Records from a data source:
(* ===== verification/FileHandle.v ===== *)
(** * File handle allocation (src/filehandle.go, types of src/types.go)

    [FileHandleMap] maps 64-bit handles to files, deduplicates handles by
    path, reuses released handles (smallest first) and evicts the lowest
    handles when the map exceeds its limit.  Besides its result every
    operation returns the files it closed. *)

From S2P Require Import Prelude Errors MinHeap.
Open Scope Z_scope.

Definition DefaultMaxHandles := 100000.
Definition MaxUint64 := 2 ^ 64 - 1.

(** A [*NFSNode]: the address of the node and its path, which no code changes
    after the node is built.  The mutable attributes live in the node store of
    the server state. *)
Record NFSNode := mkNode { node_addr : nat; path : string }.

#[export] Instance NFSNode_eq_dec : EqDecision NFSNode.
Proof. solve_decision. Defined.

(** An [absfs.File]: a node of this server or a file of another type. *)
Inductive File :=
| FNode (n : NFSNode)
| FOther (id : nat).

#[export] Instance File_eq_dec : EqDecision File.
Proof. solve_decision. Defined.

Record FileHandleMap := mkFM {
  handles : gmap Z File;
  pathHandles : gmap string Z;
  nextHandle : Z;
  freeHandles : list Z;
  maxHandles : Z
}.

(** The map built by [New] of src/absnfs.go; [maxHandles] is 0 there. *)
Definition NewFileHandleMap (maxH : Z) : FileHandleMap :=
  mkFM ∅ ∅ 1 NewUint64MinHeap maxH.

(** The path under which [f] is deduplicated: [f.( *NFSNode)] with a
    non-empty path. *)
Definition dedup_path (f : File) : option string :=
  match f with
  | FNode n => if bool_decide (path n = EmptyString) then None else Some (path n)
  | FOther _ => None
  end.

(** [delete(fm.pathHandles, node.path)] when the file is a node. *)
Definition forget_path (ph : gmap string Z) (f : File) : gmap string Z :=
  match f with FNode n => delete (path n) ph | FOther _ => ph end.

(** Close and remove the file at [h], and queue [h] for reuse: the common body
    of [Release] and of the eviction loop. *)
Definition drop_handle (fm : FileHandleMap) (h : Z) (f : File) : FileHandleMap :=
  mkFM (delete h (handles fm)) (forget_path (pathHandles fm) f) (nextHandle fm)
    (PushValue (freeHandles fm) h) (maxHandles fm).

(** [for h := minHandle; evictCount > 0; h++]; returns the files closed. *)
Fixpoint evict_loop (fuel : nat) (fm : FileHandleMap) (h evictCount : Z)
    : option (list File * FileHandleMap) :=
  if evictCount <=? 0 then Some ([], fm)
  else
    match fuel with
    | O => None
    | S fuel =>
        match handles fm !! h with
        | Some file =>
            match evict_loop fuel (drop_handle fm h file) (u64 (h + 1)) (evictCount - 1) with
            | Some (closed, fm') => Some (file :: closed, fm')
            | None => None
            end
        | None => evict_loop fuel fm (u64 (h + 1)) evictCount
        end
    end.

(** [minHandle]: the least handle in the map. *)
Definition min_handle (hs : gmap Z File) : Z :=
  map_fold (fun h _ m => if h <? m then h else m) MaxUint64 hs.

Definition effective_max (fm : FileHandleMap) : Z :=
  if maxHandles fm <=? 0 then DefaultMaxHandles else maxHandles fm.

(** The eviction at the end of [Allocate].  No handle reaches [nextHandle],
    so that many rounds are enough. *)
Definition evict (fm : FileHandleMap) : option (list File * FileHandleMap) :=
  let maxH := effective_max fm in
  if maxH <? Z.of_nat (size (handles fm)) then
    let evictCount := maxH / 10 in
    let evictCount := if evictCount <? 1 then 1 else evictCount in
    evict_loop (Z.to_nat (nextHandle fm)) fm (min_handle (handles fm)) evictCount
  else Some ([], fm).

(** The handle a new file gets and the map without it. *)
Definition pick_handle (fm : FileHandleMap) : Z * FileHandleMap :=
  match PopMin (freeHandles fm) with
  | (Some val, free) =>
      (val, mkFM (handles fm) (pathHandles fm) (nextHandle fm) free (maxHandles fm))
  | (None, free) =>
      (nextHandle fm,
       mkFM (handles fm) (pathHandles fm) (u64 (nextHandle fm + 1)) free (maxHandles fm))
  end.

Definition Allocate (fm : FileHandleMap) (f : File) : option (Z * list File * FileHandleMap) :=
  match dedup_path f ≫= (fun p => pathHandles fm !! p) with
  | Some existing =>
      Some (existing, [],
            mkFM (<[existing := f]> (handles fm)) (pathHandles fm) (nextHandle fm)
              (freeHandles fm) (maxHandles fm))
  | None =>
      let '(handle, fm) := pick_handle fm in
      let fm := mkFM (<[handle := f]> (handles fm))
                  (match dedup_path f with
                   | Some p => <[p := handle]> (pathHandles fm)
                   | None => pathHandles fm
                   end) (nextHandle fm) (freeHandles fm) (maxHandles fm) in
      match evict fm with
      | Some (closed, fm) => Some (handle, closed, fm)
      | None => None
      end
  end.
(** [c.removeFromAccessLog(path); delete(c.cache, path)] *)
Definition lru_delete (c : Lru) (p : string) : Lru :=
  let c := removeFromAccessLog c p in mkLru (delete p (table c)) (accessList c).

(** Evict the least recently used entry. *)
Definition evict_back (c : Lru) : Lru :=
  if 0 <? list_Len (accessList c) then
    match list_Back (accessList c) with
    | Some (el, lruPath) =>
        mkLru (delete lruPath (table c)) (list_Remove (accessList c) el)
    | None => c
    end
  else c.

Definition lru_len (c : Lru) : Z := Z.of_nat (size (table c)).

(** The common part of [Put] and [PutNegative]: make room, store the entry
    with the element it had, and mark it most recently used. *)
Definition lru_put (maxSize : Z) (c : Lru) (p : string) (v : V) : Lru :=
  let existing := table c !! p in
  let c := if (maxSize <=? lru_len c) && bool_decide (existing = None)
           then evict_back c else c in
  let listElem := existing ≫= listElement in
  updateAccessLog (mkLru (<[p := mkEntry v listElem]> (table c)) (accessList c)) p.

(** The eviction loop of [Resize]: one element leaves the list per round. *)
Fixpoint shrink_loop (fuel : nat) (maxSize : Z) (c : Lru) : Lru :=
  match fuel with
  | O => c
  | S fuel =>
      if (maxSize <? lru_len c) && (0 <? list_Len (accessList c))
      then shrink_loop fuel maxSize (evict_back c)
      else c
  end.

■ **EXERCISE DIRECTIONS**
Up to and including the final line of the data above, please copy every line exactly, starting from the one that contains "(** The common".

■ **EXERCISE RESPONSE**
(** The common part of [Put] and [PutNegative]: make room, store the entry
    with the element it had, and mark it most recently used. *)
Definition lru_put (maxSize : Z) (c : Lru) (p : string) (v : V) : Lru :=
  let existing := table c !! p in
  let c := if (maxSize <=? lru_len c) && bool_decide (existing = None)
           then evict_back c else c in
  let listElem := existing ≫= listElement in
  updateAccessLog (mkLru (<[p := mkEntry v listElem]> (table c)) (accessList c)) p.

(** The eviction loop of [Resize]: one element leaves the list per round. *)
Fixpoint shrink_loop (fuel : nat) (maxSize : Z) (c : Lru) : Lru :=
  match fuel with
  | O => c
  | S fuel =>
      if (maxSize <? lru_len c) && (0 <? list_Len (accessList c))
      then shrink_loop fuel maxSize (evict_back c)
      else c
  end.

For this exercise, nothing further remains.